Problem: After locating the line with "Lemma meets_join msgs", reproduce that line and every one following it exactly, up to the end of the entries.

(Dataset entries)

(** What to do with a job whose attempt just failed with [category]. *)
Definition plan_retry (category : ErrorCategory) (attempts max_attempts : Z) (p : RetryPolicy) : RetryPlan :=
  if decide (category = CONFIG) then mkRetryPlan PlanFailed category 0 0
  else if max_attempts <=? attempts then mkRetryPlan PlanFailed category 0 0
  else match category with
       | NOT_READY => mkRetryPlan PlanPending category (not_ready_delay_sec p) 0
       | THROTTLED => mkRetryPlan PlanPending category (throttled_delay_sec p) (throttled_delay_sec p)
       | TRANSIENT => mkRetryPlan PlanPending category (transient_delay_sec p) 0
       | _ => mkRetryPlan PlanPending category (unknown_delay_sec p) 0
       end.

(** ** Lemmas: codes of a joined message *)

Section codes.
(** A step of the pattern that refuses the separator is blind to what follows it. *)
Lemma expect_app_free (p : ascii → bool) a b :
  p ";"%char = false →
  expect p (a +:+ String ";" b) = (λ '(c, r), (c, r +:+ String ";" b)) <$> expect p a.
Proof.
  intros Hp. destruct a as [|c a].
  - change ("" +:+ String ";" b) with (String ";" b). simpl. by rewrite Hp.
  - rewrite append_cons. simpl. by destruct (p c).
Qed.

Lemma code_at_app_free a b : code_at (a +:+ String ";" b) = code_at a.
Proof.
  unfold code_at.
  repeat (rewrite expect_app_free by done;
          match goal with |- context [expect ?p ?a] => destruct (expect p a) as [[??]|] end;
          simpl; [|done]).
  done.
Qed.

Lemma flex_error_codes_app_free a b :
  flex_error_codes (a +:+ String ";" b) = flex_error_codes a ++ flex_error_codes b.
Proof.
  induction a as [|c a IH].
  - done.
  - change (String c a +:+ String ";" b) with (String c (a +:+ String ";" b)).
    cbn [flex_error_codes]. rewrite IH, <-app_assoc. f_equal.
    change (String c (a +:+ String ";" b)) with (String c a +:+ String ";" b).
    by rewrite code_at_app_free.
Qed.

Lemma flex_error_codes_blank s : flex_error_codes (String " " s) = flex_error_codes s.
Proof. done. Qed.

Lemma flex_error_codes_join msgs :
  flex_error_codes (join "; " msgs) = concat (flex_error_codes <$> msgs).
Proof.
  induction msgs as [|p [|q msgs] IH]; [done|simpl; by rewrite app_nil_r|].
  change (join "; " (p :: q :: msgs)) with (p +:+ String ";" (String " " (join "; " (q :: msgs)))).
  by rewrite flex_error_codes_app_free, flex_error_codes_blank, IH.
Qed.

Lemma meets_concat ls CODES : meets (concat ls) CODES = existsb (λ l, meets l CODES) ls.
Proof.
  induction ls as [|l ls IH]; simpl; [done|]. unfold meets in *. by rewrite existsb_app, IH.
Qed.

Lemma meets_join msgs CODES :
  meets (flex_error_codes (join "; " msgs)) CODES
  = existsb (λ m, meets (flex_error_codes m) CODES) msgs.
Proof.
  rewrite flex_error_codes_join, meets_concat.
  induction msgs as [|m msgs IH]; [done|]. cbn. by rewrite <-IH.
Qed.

Answer to this exercise:
Lemma meets_join msgs CODES :
  meets (flex_error_codes (join "; " msgs)) CODES
  = existsb (λ m, meets (flex_error_codes m) CODES) msgs.
Proof.
  rewrite flex_error_codes_join, meets_concat.
  induction msgs as [|m msgs IH]; [done|]. cbn. by rewrite <-IH.
Qed.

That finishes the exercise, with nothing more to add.